[Required action] Everything in the data below is left aside except the lines from the one containing "(** [s.split(sep)] for" through the one containing "(** [parts.join(sep)]. *)"; repeat those exactly.

[Data to examine]
(** * Trace-context propagation in the Lambda observability library

    A shallow embedding of the trace-propagation core of the repository:
    - [src/index.js]: [ObservabilityManager] ([init], [getTraceContext],
      [extractIncomingTraceContext], [monitor]), [SQSProcessor]
      ([processBatch], [parseMessage], [getQueueName]) and [SNSPublisher]
      ([publish], [generateFallbackTrace]);
    - [src/src/publisher/index.mjs]: [getTraceparentFromActiveSpan],
      [generateW3CTraceparent] and [handler].

    JavaScript values are modelled by an inductive type, objects used as
    dictionaries by finite maps, exceptions by a sum type, and
    [Math.random] by an explicit stream that is threaded through the code.

    Outside the model: what is written to the console and to spans (the
    OpenTelemetry API does not throw), and the network call behind
    [sns.send]; a function that publishes is followed up to the command it
    hands to [sns.send].  Values that are thrown are [Error] instances. *)

From Stdlib Require Import ZArith NArith List Ascii String Bool Lia.
From Stdlib Require Import HexadecimalString HexadecimalN.
From stdpp Require Import base option list gmap strings.

Local Open Scope string_scope.
Set Warnings "-register-all".

(** ** JavaScript strings *)

Module JsString.

(** [s.split(sep)] for a one-character separator: the pieces between the
    occurrences of [sep], in order; a string without [sep] gives one piece
    (so does the empty string). *)
Fixpoint split (sep : ascii) (s : string) : list string :=
  match s with
  | EmptyString => [EmptyString]
  | String c r =>
      if Ascii.eqb c sep then EmptyString :: split sep r
      else match split sep r with
           | h :: t => String c h :: t
           | [] => [String c EmptyString]
           end
  end.

(** [parts.join(sep)]. *)
Fixpoint join (sep : string) (parts : list string) : string :=
  match parts with
  | [] => EmptyString
  | [p] => p
  | p :: rest => p ++ sep ++ join sep rest
  end.

(** [arr.pop()] on a fresh array: its last element, [undefined] if empty. *)
Definition pop (parts : list string) : option string := last parts.

(** A string is falsy exactly when it is empty. *)
Definition truthy (s : string) : bool :=
  match s with EmptyString => false | _ => true end.

(** [a || b] where each side is a string or [undefined]. *)
Definition or (a b : option string) : option string :=
  match a with
  | Some s => if truthy s then Some s else b
  | None => b
  end.

(** Truthiness of a value that is a string or [undefined]. *)
Definition truthy_opt (a : option string) : bool :=
  match a with Some s => truthy s | None => false end.

Fixpoint forallb (p : ascii -> bool) (s : string) : bool :=
  match s with
  | EmptyString => true
  | String c r => p c && forallb p r
  end.

Fixpoint startsWith (pre s : string) : option string :=
  match pre, s with
  | EmptyString, _ => Some s
  | String a pre', String b s' =>
      if Ascii.eqb a b then startsWith pre' s' else None
  | String _ _, EmptyString => None
  end.

(** The first [n] characters of [s] and the rest, when [s] is long enough. *)
Fixpoint take (n : nat) (s : string) : option (string * string) :=
  match n with
  | O => Some (EmptyString, s)
  | S n' =>
      match s with
      | EmptyString => None
      | String c r =>
          match take n' r with
          | Some (h, t) => Some (String c h, t)
          | None => None
          end
      end
  end.

End JsString.

(** [0-9a-f]: the lowercase hexadecimal digits. *)
Definition isLowerHex (c : ascii) : bool :=
  let n := nat_of_ascii c in
  ((48 <=? n)%nat && (n <=? 57)%nat) || ((97 <=? n)%nat && (n <=? 102)%nat).

Definition dash : ascii := "-"%char.

(** The canonical trace-context text of the wire contract:
    four dash-separated fields of 2, 32, 16 and 2 lowercase hex digits. *)
Definition wellFormedTraceparent (text : string) : bool :=
  match JsString.split dash text with
  | [v; tid; sid; fl] =>
      (String.length v =? 2)%nat && (String.length tid =? 32)%nat &&
      (String.length sid =? 16)%nat && (String.length fl =? 2)%nat &&
      JsString.forallb isLowerHex v && JsString.forallb isLowerHex tid &&
      JsString.forallb isLowerHex sid && JsString.forallb isLowerHex fl
  | _ => false
  end.

(** ** Trace contexts ([src/index.js]) *)

(** What [span.spanContext()] returns. *)
Record SpanContext := mkSpanContext {
  sc_traceId : string;
  sc_spanId : string;
  sc_traceFlags : Z
}.

(** The object built by [getTraceContext] and [extractIncomingTraceContext]:
    [{ traceId, spanId, traceparent }]; [traceId] and [spanId] are
    [undefined] when [parts[1]], [parts[2]] do not exist. *)
Record TraceContext := mkTraceContext {
  traceId : option string;
  spanId : option string;
  traceparent : string
}.

(** [ToInt32], applied by [&] to its operands. *)
Definition ToInt32 (z : Z) : Z := ((z + 2 ^ 31) mod 2 ^ 32 - 2 ^ 31)%Z.

(** [(sc.traceFlags & 0x01) ? "01" : "00"]. *)
Definition flagsText (traceFlags : Z) : string :=
  if Z.eqb (Z.land (ToInt32 traceFlags) 1) 0 then "00" else "01".

(** [`00-${sc.traceId}-${sc.spanId}-${flags}`]. *)
Definition formatTraceparent (sc : SpanContext) : string :=
  "00-" ++ sc_traceId sc ++ "-" ++ sc_spanId sc ++ "-" ++ flagsText (sc_traceFlags sc).

(** An SQS message attribute as delivered to the consumer. *)
Record MessageAttribute := mkMessageAttribute {
  stringValue : option string;
  dataType : string
}.

(** An inbound record: an SQS record ([messageAttributes], [body],
    [messageId], ...) or an API Gateway event ([headers]). *)
Record InboundRecord := mkInboundRecord {
  messageId : string;
  receiptHandle : string;
  body : string;
  eventSourceARN : option string;
  messageAttributes : option (gmap string MessageAttribute);
  headers : option (gmap string string)
}.

Module ObservabilityManager.

(** The fields of the manager that the modelled methods read. *)
Record t := mk {
  serviceName : string;
  currentSpan : option SpanContext
}.

(** [new ObservabilityManager(serviceName)]: [currentSpan] starts as [null]. *)
Definition new (name : string) : t :=
  {| serviceName := name; currentSpan := None |}.

Definition getTraceContext (obs : t) : option TraceContext :=
  match currentSpan obs with
  | None => None
  | Some sc =>
      Some {| traceId := Some (sc_traceId sc);
              spanId := Some (sc_spanId sc);
              traceparent := formatTraceparent sc |}
  end.

(** [attrs.name?.stringValue]. *)
Definition attrString (attrs : gmap string MessageAttribute) (name : string)
  : option string :=
  match attrs !! name with
  | Some a => stringValue a
  | None => None
  end.

(** The object returned for a carrier text: [parts = text.split('-')]. *)
Definition contextOfText (text : string) : TraceContext :=
  let parts := JsString.split dash text in
  {| traceId := parts !! 1%nat; spanId := parts !! 2%nat; traceparent := text |}.

Definition fromHeaders (record : InboundRecord) : option TraceContext :=
  match headers record with
  | Some hs =>
      match hs !! "traceparent" with
      | Some h => if JsString.truthy h then Some (contextOfText h) else None
      | None => None
      end
  | None => None
  end.

Definition extractIncomingTraceContext (record : InboundRecord)
  : option TraceContext :=
  match messageAttributes record with
  | Some attrs =>
      let traceparent :=
        JsString.or (attrString attrs "traceparent")
                    (attrString attrs "w3c_traceparent_orig") in
      match traceparent with
      | Some text =>
          if JsString.truthy text then Some (contextOfText text)
          else fromHeaders record
      | None => fromHeaders record
      end
  | None => fromHeaders record
  end.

[Result for this task]
(** [s.split(sep)] for a one-character separator: the pieces between the
    occurrences of [sep], in order; a string without [sep] gives one piece
    (so does the empty string). *)
Fixpoint split (sep : ascii) (s : string) : list string :=
  match s with
  | EmptyString => [EmptyString]
  | String c r =>
      if Ascii.eqb c sep then EmptyString :: split sep r
      else match split sep r with
           | h :: t => String c h :: t
           | [] => [String c EmptyString]
           end
  end.

(** [parts.join(sep)]. *)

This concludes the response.